As for cost savings? At $177 per
Kindle, the school saves a minimum
of $120 on each per-student book
cost. Factor in the availability of 100
novels and the per-student saving
hits $620.
“On a regular book, a kid cannot
take notes,” CHS Principal Keith
Mastorides told FOX News. “They
can’t highlight and they can’t put anything
in the margins. On this, they can
because at the end of the year it can
be cleared and new materials can be
put on it.”
Go Open Source
In the UK, Felixstowe’s Orwell High
School avoided an expensive upgrade
to a new Windows operating system
by moving to Linux instead. By doing,
this high school saved substantially on
software licensing fees and hardware
upgrade costs. Moreover, Orwell High
School moved to a ‘thin client’ model
where most of the applications are
accessed via two central servers. This
allowed the school to avoid replacing
its older PCs.
Track Your Tech
Like many school districts
that have brought laptops
into the classroom,
Detroit Public Schools
(DPS) found that they had
to take extra measures
to avoid becoming a victim
of laptop theft. The
district began using Computrace by Absolute Software to secure their
laptops. That decision proved to be effective: since June 2009, DPS has
worked with the Absolute Theft Recovery Team and local police to locate
and recover nearly 400 stolen laptops. With such a high recovery rate,
they are one of the leading school districts in the nation to recover stolen
educational technology equipment. DPS has also been recognized for the
their role in uncovering and dismantling a major organized crime ring.
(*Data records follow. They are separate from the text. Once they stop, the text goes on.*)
Lemma ethhdr_located f0 hdr snap ty rest pre room :
  let f := no_icv f0 in
  holds f pre (hdr ++ snap ++ ty ++ rest) room -> bytes (snap ++ ty ++ rest) ->
  mem_len hdr = rm_hdrlen f + rm_iv_len f -> mem_len snap = 6 -> mem_len ty = 2 ->
  wlanhdr_to_ethhdr f0 =
    let e := encapsulated (snap ++ ty ++ rest) in
    let rmv_len := mem_len hdr + (if e then 6 else 0) in
    let f := f <| rm_eth_type := RTW_GET_BE16 (if e then ty else take 2 snap) |> in
    let sz := rmv_len - 14 + (if e then 2 else 0) in
    if rm_tail f <? rm_data f + sz then Some (_FAIL, f)
    else
      let len := u16 (rm_len f - rmv_len) in
      let f := recvframe_pull f sz in
      buf ← wrn (rm_buf f) (rm_data f) (rm_dst f);
      buf ← wrn buf (rm_data f + 6) (rm_src f);
      buf ← (if e then Some buf else wrn buf (rm_data f + 12) (be16 len));
      Some (_SUCCESS, f <| rm_buf := buf |>).
Proof.
  intros f [Hb Hd Ht Hln Hs] Hbb Hh Hsn Hty. unfold wlanhdr_to_ethhdr. rewrite snap_type by done. fold (no_icv f0). fold f. cbv zeta.
  assert (rm_data f0 = rm_data f) as -> by (subst f; unfold no_icv, recvframe_pull_tail; by repeat case_match).
  clearbody f. clear f0.
  assert (rm_buf f = (pre ++ hdr) ++ snap ++ ty ++ rest ++ room) as Hb1 by (by rewrite Hb, <- !app_assoc).
  assert (rm_data f + rm_hdrlen f + rm_iv_len f = mem_len (pre ++ hdr)) as Hd1 by (rewrite mem_len_app; lia).
  assert (rdn (rm_buf f) (mem_len (pre ++ hdr)) SNAP_SIZE = Some snap) as E1 by (rewrite Hb1; by apply rdn_app).
  assert (rdn (rm_buf f) (mem_len (pre ++ hdr) + SNAP_SIZE) 2 = Some ty) as E2.
  { rewrite Hb1, (app_assoc _ snap). apply rdn_app; [by rewrite (mem_len_app _ snap), Hsn|done]. }
  assert (rdn (rm_buf f) (mem_len (pre ++ hdr)) 2 = Some (take 2 snap)) as E3.
  { rewrite Hb1. rewrite <- (take_drop 2 snap) at 1. rewrite <- (app_assoc (take 2 snap)). apply rdn_app; [done|].
    unfold mem_len in *. rewrite length_take. lia. }
  rewrite Hd1, E1. cbn [mbind option_bind]. rewrite E2. cbn [mbind option_bind].
  rewrite Hd, <- Hh. unfold SNAP_SIZE, ETH_HLEN in *.
  rewrite mem_len_app, <- Z.add_assoc in E2. rewrite mem_len_app, <- (Z.add_0_r (mem_len hdr)) in E3.
  destruct (_rtw_memcmp snap rtw_rfc1042_header), (_rtw_memcmp ty SNAP_ETH_TYPE_IPX),
    (_rtw_memcmp ty SNAP_ETH_TYPE_APPLETALK_AARP), (_rtw_memcmp snap rtw_bridge_tunnel_header);
    cbn [negb andb orb mbind option_bind];
    rewrite ?E2, ?E3; reflexivity.
Qed.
The forensic evidence collected from the DPS laptops led prosecutors
to charge ten suspects with multiple crimes. In September 2010, eight
of the suspects pleaded guilty, with two pending prosecution. The total
value of stolen technology in this one instance exceeded $150,000.
Improve Math Scores
The Charlotte Mecklenberg School District in Charlotte, North Carolina
has substantially improved math score in schools where it has
deployed Texas Instrument’s MathForward program. For instance, at
Cochrane Middle School, 33.9 percent of 7th graders were ranked as
being proficient in math. In contrast, 8th graders who had experienced
a year of the MathForward program scored as 63.8 percent proficient
in math.
To get results, MathForward combines innovative teaching with
math-specific software and hardware technology. But what really made
the difference was the program’s intensive teacher training, says Dr.
Cindy Moss, STEM Director at Charlotte Mecklenberg School District.
“We did intensive PD during the summer and ongoing PD with our
teachers as the program rolled out,” she says. “In tandem with TI’s
MathForward support, which included in-class teaching coaches, the
result is that my average teachers are now performing like superstars.”
Ideally, a teacher needs 80 hours PD annually “just to change
their teaching style,” Dr. Moss notes.
Keep In Touch
New York’s Croton-Harmon School District has simplified the parent
contact headache by adopting the K12 Alerts Electronic Emergency
Card system. The system lets parents update child information at any
time via an Internet enabled device/computer, smartphone, and/or
iPad. This ensures that schools can get in touch with parents quickly
when emergencies occur.
“The new K12 Alerts system will help Croton-Harmon Schools
to save on administration costs, streamline operations and provide
its administrators with more update-to-date information,” says Dr.
Edward R. Fuhrman, Jr., Superintendent of the Croton-Harmon School District. “We are excited about the new system
and preliminary feedback has been very positive.”